Records supplied:
(** The state-filter scenario: [Fails=2], [Passes=2], one host ["h1"]. *)
Definition cfg22 : FilterConfig := {| Fails := 2; Passes := 2 |}.
Definition sc0 : state := sync (newState cfg22) {["h1"]}.
Definition sc1 : state := run sc0 [Passed "h1"; Passed "h1"].
Definition sc2 : state := run sc1 [Failed "h1"; Failed "h1"].
Definition sc3 : state := run sc2 [Passed "h1"; Passed "h1"].
Definition sc4 : state := sync sc3 {["h2"]}.

End State.

(** ** lib/healthcheck: the passive filter (type [passiveFilter]) *)

Module PassiveFilter.

Record PassiveFilterConfig := {
  Fails : Z;
  FailTimeout : Z;
}.

(** The clock [f.clk] is read once per call and handed in as [now]: calls
    hold the filter's lock and the mock clock does not move inside one. *)
Record passiveFilter := {
  config : PassiveFilterConfig;
  unhealthy : gmap string Z;
  failures : gmap string (list Z);
}.

(** [config.applyDefaults] is declared in a file of this package that is
    not among the sources at hand: the constructor applies it, whatever it
    makes of a config. *)
Class Defaults := {
  applyDefaults : PassiveFilterConfig → PassiveFilterConfig;
}.

Definition NewPassiveFilter `{Defaults} (c : PassiveFilterConfig)
  : passiveFilter :=
  {| config := applyDefaults c; unhealthy := ∅; failures := ∅ |}.

(** A filter that has recorded nothing yet and works with the config [c]:
    what the constructor returns when its defaults give [c]. *)
Definition configured (c : PassiveFilterConfig) : passiveFilter :=
  {| config := c; unhealthy := ∅; failures := ∅ |}.

(** Body of the loop of [Run] for one entry [(addr, t)] of [f.unhealthy],
    on the pair ([f.unhealthy], [healthy]). *)
Definition Run_entry (c : PassiveFilterConfig) (now : Z) (addr : string)
  (t : Z) (uh : gmap string Z * gset string) : gmap string Z * gset string :=
  if Go.Time_Sub now t >? FailTimeout c
  then (delete addr uh.1, uh.2)
  else (uh.1, uh.2 ∖ {[addr]}).

Definition Run (f : passiveFilter) (now : Z) (addrs : gset string)
  : passiveFilter * gset string :=
  let uh := map_fold (Run_entry (config f) now) (unhealthy f, addrs)
                     (unhealthy f) in
  ({| config := config f; unhealthy := uh.1; failures := failures f |}, uh.2).

(** The loop of [Failed] that pops the expired failures off the front. *)
Fixpoint pop_expired (c : PassiveFilterConfig) (now : Z) (fs : list Z)
  : list Z :=
  match fs with
  | [] => []
  | t :: rest =>
      if Go.Time_Sub now t >? FailTimeout c then pop_expired c now rest
      else fs
  end.

Definition Failed (f : passiveFilter) (now : Z) (addr : string)
  : passiveFilter :=
  let fs := default [] (failures f !! addr) in
  let fs := pop_expired (config f) now fs in
  let fs := fs ++ [now] in
  let unh := if Z.of_nat (length fs) >=? Fails (config f)
             then <[addr := now]> (unhealthy f) else unhealthy f in
  {| config := config f; unhealthy := unh;
     failures := <[addr := fs]> (failures f) |}.

(** Calls made on a filter, each with the clock reading it sees. *)
Inductive call :=
  | CallFailed (now : Z) (addr : string)
  | CallRun (now : Z) (addrs : gset string).

Definition exec1 (f : passiveFilter) (c : call) : passiveFilter :=
  match c with
  | CallFailed now addr => Failed f now addr
  | CallRun now addrs => (Run f now addrs).1
  end.

Definition exec (f : passiveFilter) (cs : list call) : passiveFilter :=
  foldl exec1 f cs.

(** How many of the calls report a failure of [a]. *)
Fixpoint reports (a : string) (cs : list call) : nat :=
  match cs with
  | [] => 0
  | CallFailed _ b :: rest =>
      ((if bool_decide (b = a) then 1 else 0) + reports a rest)%nat
  | CallRun _ _ :: rest => reports a rest
  end.

(** The clock reading a call was made at. *)
Definition call_time (c : call) : Z :=
  match c with
  | CallFailed now _ => now
  | CallRun now _ => now
  end.

(** [Failed] called for [a] at each of the times [ts], in order. *)
Definition Failed_at (f : passiveFilter) (a : string) (ts : list Z)
  : passiveFilter :=
  foldl (λ f t, Failed f t a) f ts.

(** The passive-filter scenario: [Fails=3], [FailTimeout=30s], ["h1"]
    reported failed at 0s, 1s and 2s. *)
Definition cfg3_30 : PassiveFilterConfig :=
  {| Fails := 3; FailTimeout := 30 * Go.Second |}.
Definition marked : passiveFilter :=
  exec (configured cfg3_30)
       [CallFailed 0 "h1"; CallFailed (1 * Go.Second) "h1";
        CallFailed (2 * Go.Second) "h1"].

(** A mark that is exactly [FailTimeout] old: [Fails=1], one failure at 0. *)
Definition cfg1_30 : PassiveFilterConfig :=
  {| Fails := 1; FailTimeout := 30 * Go.Second |}.
Definition marked_once : passiveFilter :=
  Failed (configured cfg1_30) 0 "h1".

(** Defaults to run the constructor with: a zero [Fails] becomes 3 and a
    zero [FailTimeout] five minutes, other values are kept. *)
Definition zero_defaults : Defaults :=
  {| applyDefaults := λ c,
       {| Fails := if Fails c =? 0 then 3 else Fails c;
          FailTimeout := if FailTimeout c =? 0 then 300 * Go.Second
                         else FailTimeout c |} |}.

(** The scenario again, on a filter made with [FailTimeout] left at zero. *)
Definition cfg3_0 : PassiveFilterConfig := {| Fails := 3; FailTimeout := 0 |}.
Definition marked_default : passiveFilter :=
  exec (@NewPassiveFilter zero_defaults cfg3_0)
       [CallFailed 0 "h1"; CallFailed (1 * Go.Second) "h1";
        CallFailed (2 * Go.Second) "h1"].

End PassiveFilter.

(** ** lib/hashring: the ring *)

Module hashring.

(** [hrw.RendezvousHashNode]; the ring reads its [Label] only. *)
Record RendezvousHashNode := {
  Label : string;
  Weight : Z;
}.

(** What the ring uses of [core.Digest] and of [lib/hrw], whose sources are
    not at hand: the shard key of a digest, and the nodes of a rendezvous
    hash in score order for a key, at most [n] of them. *)
Class Deps := {
  Digest : Type;
  ShardID : Digest → string;
  RendezvousHash : Type;
  GetOrderedNodes : RendezvousHash → string → Z → list RendezvousHashNode;
}.

Record Config := {
  MaxReplica : Z;
  RefreshInterval : Z;
}.

Record ring `{Deps} := {
  config : Config;
  addrs : gset string;
  hash : RendezvousHash;
  healthy : gset string;
}.

(** How a call ends: with a result, in [log.Fatal], or in the run-time
    panic of indexing an empty slice. *)
Inductive outcome :=
  | Return (locs : list string)
  | Fatal (msg : string)
  | Panic.

(** The [for] loop of [Locations], from index [i] on: [nodes] are the nodes
    at indices [i], [i+1], ... *)
Fixpoint Locations_loop (maxReplica : Z) (healthy : gset string)
  (nodes : list RendezvousHashNode) (i : Z) (locs : list string)
  : list string :=
  match nodes with
  | [] => locs
  | n :: rest =>
      if (Z.of_nat (length locs) =? 0) || (i <? maxReplica)
      then Locations_loop maxReplica healthy rest (i + 1)
             (if bool_decide (Label n ∈ healthy) then locs ++ [Label n]
              else locs)
      else locs
  end.

Definition Locations `{Deps} (r : ring) (d : Digest) : outcome :=
  let nodes := GetOrderedNodes (hash r) (ShardID d)
                               (Z.of_nat (size (addrs r))) in
  if negb (Z.of_nat (length nodes) =? Z.of_nat (size (addrs r)))
  then Fatal "invariant violation: ordered hash nodes not equal to cluster size"
  else if Z.of_nat (size (healthy r)) =? 0
  then match nodes with
       | n :: _ => Return [Label n]
       | [] => Panic
       end
  else Return (Locations_loop (MaxReplica (config r)) (healthy r) nodes 0 []).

Goal of the exercise: Copy the records out again word for word.

Result for this exercise:
(** The state-filter scenario: [Fails=2], [Passes=2], one host ["h1"]. *)
Definition cfg22 : FilterConfig := {| Fails := 2; Passes := 2 |}.
Definition sc0 : state := sync (newState cfg22) {["h1"]}.
Definition sc1 : state := run sc0 [Passed "h1"; Passed "h1"].
Definition sc2 : state := run sc1 [Failed "h1"; Failed "h1"].
Definition sc3 : state := run sc2 [Passed "h1"; Passed "h1"].
Definition sc4 : state := sync sc3 {["h2"]}.

End State.

(** ** lib/healthcheck: the passive filter (type [passiveFilter]) *)

Module PassiveFilter.

Record PassiveFilterConfig := {
  Fails : Z;
  FailTimeout : Z;
}.

(** The clock [f.clk] is read once per call and handed in as [now]: calls
    hold the filter's lock and the mock clock does not move inside one. *)
Record passiveFilter := {
  config : PassiveFilterConfig;
  unhealthy : gmap string Z;
  failures : gmap string (list Z);
}.

(** [config.applyDefaults] is declared in a file of this package that is
    not among the sources at hand: the constructor applies it, whatever it
    makes of a config. *)
Class Defaults := {
  applyDefaults : PassiveFilterConfig → PassiveFilterConfig;
}.

Definition NewPassiveFilter `{Defaults} (c : PassiveFilterConfig)
  : passiveFilter :=
  {| config := applyDefaults c; unhealthy := ∅; failures := ∅ |}.

(** A filter that has recorded nothing yet and works with the config [c]:
    what the constructor returns when its defaults give [c]. *)
Definition configured (c : PassiveFilterConfig) : passiveFilter :=
  {| config := c; unhealthy := ∅; failures := ∅ |}.

(** Body of the loop of [Run] for one entry [(addr, t)] of [f.unhealthy],
    on the pair ([f.unhealthy], [healthy]). *)
Definition Run_entry (c : PassiveFilterConfig) (now : Z) (addr : string)
  (t : Z) (uh : gmap string Z * gset string) : gmap string Z * gset string :=
  if Go.Time_Sub now t >? FailTimeout c
  then (delete addr uh.1, uh.2)
  else (uh.1, uh.2 ∖ {[addr]}).

Definition Run (f : passiveFilter) (now : Z) (addrs : gset string)
  : passiveFilter * gset string :=
  let uh := map_fold (Run_entry (config f) now) (unhealthy f, addrs)
                     (unhealthy f) in
  ({| config := config f; unhealthy := uh.1; failures := failures f |}, uh.2).

(** The loop of [Failed] that pops the expired failures off the front. *)
Fixpoint pop_expired (c : PassiveFilterConfig) (now : Z) (fs : list Z)
  : list Z :=
  match fs with
  | [] => []
  | t :: rest =>
      if Go.Time_Sub now t >? FailTimeout c then pop_expired c now rest
      else fs
  end.

Definition Failed (f : passiveFilter) (now : Z) (addr : string)
  : passiveFilter :=
  let fs := default [] (failures f !! addr) in
  let fs := pop_expired (config f) now fs in
  let fs := fs ++ [now] in
  let unh := if Z.of_nat (length fs) >=? Fails (config f)
             then <[addr := now]> (unhealthy f) else unhealthy f in
  {| config := config f; unhealthy := unh;
     failures := <[addr := fs]> (failures f) |}.

(** Calls made on a filter, each with the clock reading it sees. *)
Inductive call :=
  | CallFailed (now : Z) (addr : string)
  | CallRun (now : Z) (addrs : gset string).

Definition exec1 (f : passiveFilter) (c : call) : passiveFilter :=
  match c with
  | CallFailed now addr => Failed f now addr
  | CallRun now addrs => (Run f now addrs).1
  end.

Definition exec (f : passiveFilter) (cs : list call) : passiveFilter :=
  foldl exec1 f cs.

(** How many of the calls report a failure of [a]. *)
Fixpoint reports (a : string) (cs : list call) : nat :=
  match cs with
  | [] => 0
  | CallFailed _ b :: rest =>
      ((if bool_decide (b = a) then 1 else 0) + reports a rest)%nat
  | CallRun _ _ :: rest => reports a rest
  end.

(** The clock reading a call was made at. *)
Definition call_time (c : call) : Z :=
  match c with
  | CallFailed now _ => now
  | CallRun now _ => now
  end.

(** [Failed] called for [a] at each of the times [ts], in order. *)
Definition Failed_at (f : passiveFilter) (a : string) (ts : list Z)
  : passiveFilter :=
  foldl (λ f t, Failed f t a) f ts.

(** The passive-filter scenario: [Fails=3], [FailTimeout=30s], ["h1"]
    reported failed at 0s, 1s and 2s. *)
Definition cfg3_30 : PassiveFilterConfig :=
  {| Fails := 3; FailTimeout := 30 * Go.Second |}.
Definition marked : passiveFilter :=
  exec (configured cfg3_30)
       [CallFailed 0 "h1"; CallFailed (1 * Go.Second) "h1";
        CallFailed (2 * Go.Second) "h1"].

(** A mark that is exactly [FailTimeout] old: [Fails=1], one failure at 0. *)
Definition cfg1_30 : PassiveFilterConfig :=
  {| Fails := 1; FailTimeout := 30 * Go.Second |}.
Definition marked_once : passiveFilter :=
  Failed (configured cfg1_30) 0 "h1".

(** Defaults to run the constructor with: a zero [Fails] becomes 3 and a
    zero [FailTimeout] five minutes, other values are kept. *)
Definition zero_defaults : Defaults :=
  {| applyDefaults := λ c,
       {| Fails := if Fails c =? 0 then 3 else Fails c;
          FailTimeout := if FailTimeout c =? 0 then 300 * Go.Second
                         else FailTimeout c |} |}.

(** The scenario again, on a filter made with [FailTimeout] left at zero. *)
Definition cfg3_0 : PassiveFilterConfig := {| Fails := 3; FailTimeout := 0 |}.
Definition marked_default : passiveFilter :=
  exec (@NewPassiveFilter zero_defaults cfg3_0)
       [CallFailed 0 "h1"; CallFailed (1 * Go.Second) "h1";
        CallFailed (2 * Go.Second) "h1"].

End PassiveFilter.

(** ** lib/hashring: the ring *)

Module hashring.

(** [hrw.RendezvousHashNode]; the ring reads its [Label] only. *)
Record RendezvousHashNode := {
  Label : string;
  Weight : Z;
}.

(** What the ring uses of [core.Digest] and of [lib/hrw], whose sources are
    not at hand: the shard key of a digest, and the nodes of a rendezvous
    hash in score order for a key, at most [n] of them. *)
Class Deps := {
  Digest : Type;
  ShardID : Digest → string;
  RendezvousHash : Type;
  GetOrderedNodes : RendezvousHash → string → Z → list RendezvousHashNode;
}.

Record Config := {
  MaxReplica : Z;
  RefreshInterval : Z;
}.

Record ring `{Deps} := {
  config : Config;
  addrs : gset string;
  hash : RendezvousHash;
  healthy : gset string;
}.

(** How a call ends: with a result, in [log.Fatal], or in the run-time
    panic of indexing an empty slice. *)
Inductive outcome :=
  | Return (locs : list string)
  | Fatal (msg : string)
  | Panic.

(** The [for] loop of [Locations], from index [i] on: [nodes] are the nodes
    at indices [i], [i+1], ... *)
Fixpoint Locations_loop (maxReplica : Z) (healthy : gset string)
  (nodes : list RendezvousHashNode) (i : Z) (locs : list string)
  : list string :=
  match nodes with
  | [] => locs
  | n :: rest =>
      if (Z.of_nat (length locs) =? 0) || (i <? maxReplica)
      then Locations_loop maxReplica healthy rest (i + 1)
             (if bool_decide (Label n ∈ healthy) then locs ++ [Label n]
              else locs)
      else locs
  end.

Definition Locations `{Deps} (r : ring) (d : Digest) : outcome :=
  let nodes := GetOrderedNodes (hash r) (ShardID d)
                               (Z.of_nat (size (addrs r))) in
  if negb (Z.of_nat (length nodes) =? Z.of_nat (size (addrs r)))
  then Fatal "invariant violation: ordered hash nodes not equal to cluster size"
  else if Z.of_nat (size (healthy r)) =? 0
  then match nodes with
       | n :: _ => Return [Label n]
       | [] => Panic
       end
  else Return (Locations_loop (MaxReplica (config r)) (healthy r) nodes 0 []).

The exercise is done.